Task statement:
Lines with "stays": how many are there in the listing below? Reply with the number only.

Supplied data:
(* ===== verification/Bonds.v ===== *)
(** * Bonding, unbonding and leaving

    src/x/switchly/handler_bond.go, handler_unbond.go, handler_leave.go, refundBond
    and passiveBackfill of helpers.go, and of keeper/v1/keeper_node_account.go the
    fee taken from a bond and the removal of accounts with a low bond. *)

From stdpp Require Import sorting.
From S2P Require Import Prelude Runs GoStrings CosmosMath Amounts Assets Coins Constants State Txs Halts Fees Nodes Quorum ObservedTx Attest SwapHandler Messages Vaults Gas Layers Slasher ChainState.
Open Scope Z_scope.

Section Bonds.
  Context `{CosmosMath} `{Bank} `{Env} `{!PubKeys} `{UpgradeKeeper} `{!Accounts}.
Abbreviation C := (M ChainState).

(** ** Bonding *)

Definition Bond_validate (ctx : Ctx) (msg : MsgBond) : C () :=
  if versionMajor ctx <? 3 then throw errBadVersion
  else
    _ ← check (Bond_ValidateBasic msg);
    na ← chain_obs (GetNodeAccount ctx (bo_NodeAddress msg));
    _ ← fail_when (bool_decide (na_Status na = NodeReady)) "cannot add bond while node is ready status";
    bondPause ← chain_core (GetConfigInt64 "PauseBond");
    _ ← fail_when (0 <? bondPause) "bonding has been paused";
    bond ← lift (uadd (bo_Bond msg) (na_Bond na));
    maxBond ← chain_core (GetMimir "MaximumBondInSWITCH");
    _ ← fail_when ((0 <? maxBond) && (to_u64 maxBond <? bond)) "too much bond";
    _ ← fail_when (negb (IsChain (bo_BondAddress msg) SWITCHLYChain)) "bonding address is NOT a SwitchlyProtocol address";
    bp ← GetBondProviders (bo_NodeAddress msg);
    let own := Address_Equals (bo_BondAddress msg) (BondAddress na) in
    _ ← fail_when ((-1 <? bo_OperatorFee msg) && negb (blank (BondAddress na)) && negb own) "only node operator can set fee";
    if own || blank (BondAddress na) then mret ()
    else
      from ← lift (AccAddressFromBech32 (bo_BondAddress msg));
      fail_when (negb (BP_Has bp from)) "bond address is not valid for node account".

(** The operator's bond when no provider is known yet. *)
Definition passiveBackfill (na : NodeAccount) (bp : BondProviders) : C BondProviders :=
  match Providers bp with
  | [] =>
      nodeOpBondAddr ← lift (AccAddressFromBech32 (BondAddress na));
      defaultNodeOperationFee ← chain_core (GetConfigInt64 "NodeOperatorFee");
      mret (mkBondProviders (bps_NodeAddress bp) (to_u64 defaultNodeOperationFee)
              [set_bp_Bond (na_Bond na) (NewBondProvider nodeOpBondAddr)])
  | _ => mret bp
  end.

(** The account of the address: a new one is on the white list. *)
Definition bonding_account (ctx : Ctx) (msg : MsgBond) (na : NodeAccount) : NodeAccount :=
  if bool_decide (na_Status na = NodeUnknown)
  then NewNodeAccount (bo_NodeAddress msg) NodeWhitelisted (mkPubKeySet EmptyPubKey EmptyPubKey) "" 0 (bo_BondAddress msg) (BlockHeight ctx)
  else na.

(** One SWITCH of the first bond opens the node's account. *)
Definition open_account (txID addr : string) (na : NodeAccount) (bond : Z) : C (NodeAccount * Z) :=
  known ← gets (λ s, has_account (bank (chain_state_core s)) addr);
  if negb known && (One <=? na_Bond na) then
    sent ← attempt (chain_core (SendFromModuleToAccount BondName addr [NewCoin SwitchNative One]));
    let na := match sent with
              | inl _ => na
              | inr _ => set_status NodeUnknown (StatusSince na) (ActiveBlockHeight na) na
              end in
    b ← lift (SafeSub (na_Bond na) One);
    bond ← lift (SafeSub bond One);
    _ ← chain_core (EmitEvent (EvBond One BondCost (NodeAddress na) "" txID));
    mret (set_na_Bond b na, bond)
  else mret (na, bond).

(** The operator may add a provider, up to a number. *)
Definition add_provider (msg : MsgBond) (na : NodeAccount) (bp : BondProviders) : C BondProviders :=
  if Address_Equals (bo_BondAddress msg) (BondAddress na) && negb (bool_decide (bo_Provider msg = "")) then
    m ← chain_core (GetMimir "MaxBondProviders");
    let most := if m <? 0 then GetInt64Value int64Overrides "MaxBondProviders" else m in
    _ ← fail_when (most <=? len (Providers bp)) "additional bond providers are not allowed, maximum reached";
    mret (if BP_Has bp (bo_Provider msg) then bp
          else set_Providers (Providers bp ++ [NewBondProvider (bo_Provider msg)])%list bp)
  else mret bp.

Definition set_NodeOperatorFee (fee : Z) (bp : BondProviders) : BondProviders :=
  mkBondProviders (bps_NodeAddress bp) fee (Providers bp).

Definition Bond_handle (ctx : Ctx) (msg : MsgBond) : C () :=
  if versionMajor ctx <? 3 then throw errBadVersion
  else
    na ← chain_obs (GetNodeAccount ctx (bo_NodeAddress msg));
    let na := bonding_account ctx msg na in
    bp ← GetBondProviders (NodeAddress na);
    bp ← passiveBackfill na bp;
    bp ← lift (BP_Adjust bp (na_Bond na));
    b ← lift (uadd (na_Bond na) (bo_Bond msg));
    '(na, bond) ← open_account (tx_ID (bo_TxIn msg)) (bo_NodeAddress msg) (set_na_Bond b na) (bo_Bond msg);
    bp ← add_provider msg na bp;
    from ← lift (AccAddressFromBech32 (bo_BondAddress msg));
    bp ← lift (if BP_Has bp from then BP_Bond bp bond from else Ok bp);
    let bp := if (-1 <? bo_OperatorFee msg) && (bo_OperatorFee msg <=? 10000)
              then set_NodeOperatorFee (to_u64 (bo_OperatorFee msg)) bp else bp in
    _ ← chain_obs (SetNodeAccount ctx na);
    _ ← SetBondProviders bp;
    chain_core (EmitEvent (EvBond bond BondPaid (NodeAddress na) from (tx_ID (bo_TxIn msg)))).
Definition Bond_Run (ctx : Ctx) (msg : MsgBond) : C () := _ ← Bond_validate ctx msg; Bond_handle ctx msg.

(** ** Refunding a bond *)

(** The payment to a provider, of at most its part. *)
Definition pay_provider (txID : string) (acc : string) (amt : Z) (na : NodeAccount) (bp : BondProviders)
    : C (NodeAccount * BondProviders) :=
  let provider := BP_Get bp acc in
  if negb (BondProvider_IsEmpty provider) && negb (bp_Bond provider =? 0) then
    let amt := if bp_Bond provider <? amt then bp_Bond provider else amt in
    bp ← lift (BP_Unbond bp amt (bp_BondAddress provider));
    _ ← chain_core (SendFromModuleToAccount BondName (bp_BondAddress provider) [NewCoin SwitchNative amt]);
    _ ← chain_core (EmitEvent (EvBond amt BondReturned (NodeAddress na) (bp_BondAddress provider) txID));
    b ← lift (SafeSub (na_Bond na) amt);
    mret (set_na_Bond b na, bp)
  else mret (na, bp).

Definition refundBond (ctx : Ctx) (txID acc : string) (amt : Z) (na : NodeAccount) : C NodeAccount :=
  if bool_decide (na_Status na = NodeActive) || bool_decide (na_Status na = NodeReady) then mret na
  else
    let amt := if (amt =? 0) || (na_Bond na <? amt) then na_Bond na else amt in
    bp ← GetBondProviders (NodeAddress na);
    bp ← passiveBackfill na bp;
    bp ← lift (BP_Adjust bp (na_Bond na));
    '(na, bp) ← pay_provider txID acc amt na bp;
    let na := if RequestedToLeave na then UpdateStatus na NodeDisabled (BlockHeight ctx) else na in
    _ ← chain_obs (SetNodeAccount ctx na);
    _ ← SetBondProviders bp;
    mret na.

(** ** Unbonding *)

Definition UnBond_validate (ctx : Ctx) (msg : MsgUnBond) : C () :=
  _ ← check (UnBond_ValidateBasic msg);
  _ ← fail_when (negb (Coins_IsEmpty (tx_Coins (ub_TxIn msg)))) "unbond message cannot have a non-zero coin amount";
  na ← chain_obs (GetNodeAccount ctx (ub_NodeAddress msg));
  _ ← fail_when (bool_decide (na_Status na = NodeActive) || bool_decide (na_Status na = NodeReady))
        "cannot unbond while node is in active or ready status";
  pause ← chain_core (GetConfigInt64 "PauseUnbond");
  _ ← fail_when (0 <? pause) "unbonding has been paused";
  bp ← GetBondProviders (ub_NodeAddress msg);
  from ← lift (AccAddressFromBech32 (ub_BondAddress msg));
  fail_when (negb (BP_Has bp from) && negb (Address_Equals (BondAddress na) (ub_BondAddress msg))) "not authorized".

(** The bond stays for a time, and while a vault the node has a key of retires. *)
Definition lockup_over (ctx : Ctx) (na : NodeAccount) : C () :=
  m ← chain_core (GetMimir "BondLockupPeriod");
  let bondLockPeriod := if m <? 0 then GetInt64Value int64Overrides "BondLockupPeriod" else m in
  fail_when (to_i64 (BlockHeight ctx - StatusSince na) <? bondLockPeriod) "node can not unbond yet".
Definition in_retiring_vault (ctx : Ctx) (na : NodeAccount) : C bool :=
  vs ← in_vaults (GetAsgardVaultsByStatus ctx RetiringVault);
  mret (existsb (λ v, bool_decide (Secp256k1 (na_PubKeySet na) ∈ GetMembership v)) vs).

(** A provider without bond is taken off the list; the operator stays. *)
Definition drop_provider (acc : string) (na : NodeAccount) : C () :=
  bondAddr ← lift (AccAddressFromBech32 (BondAddress na));
  if bool_decide (bondAddr = acc) then mret ()
  else
    bp ← GetBondProviders (NodeAddress na);
    let provider := BP_Get bp acc in
    if negb (BondProvider_IsEmpty provider) && (bp_Bond provider =? 0) then
      match BP_Remove bp acc with (bp, true) => SetBondProviders bp | _ => mret () end
    else mret ().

Answer section:
2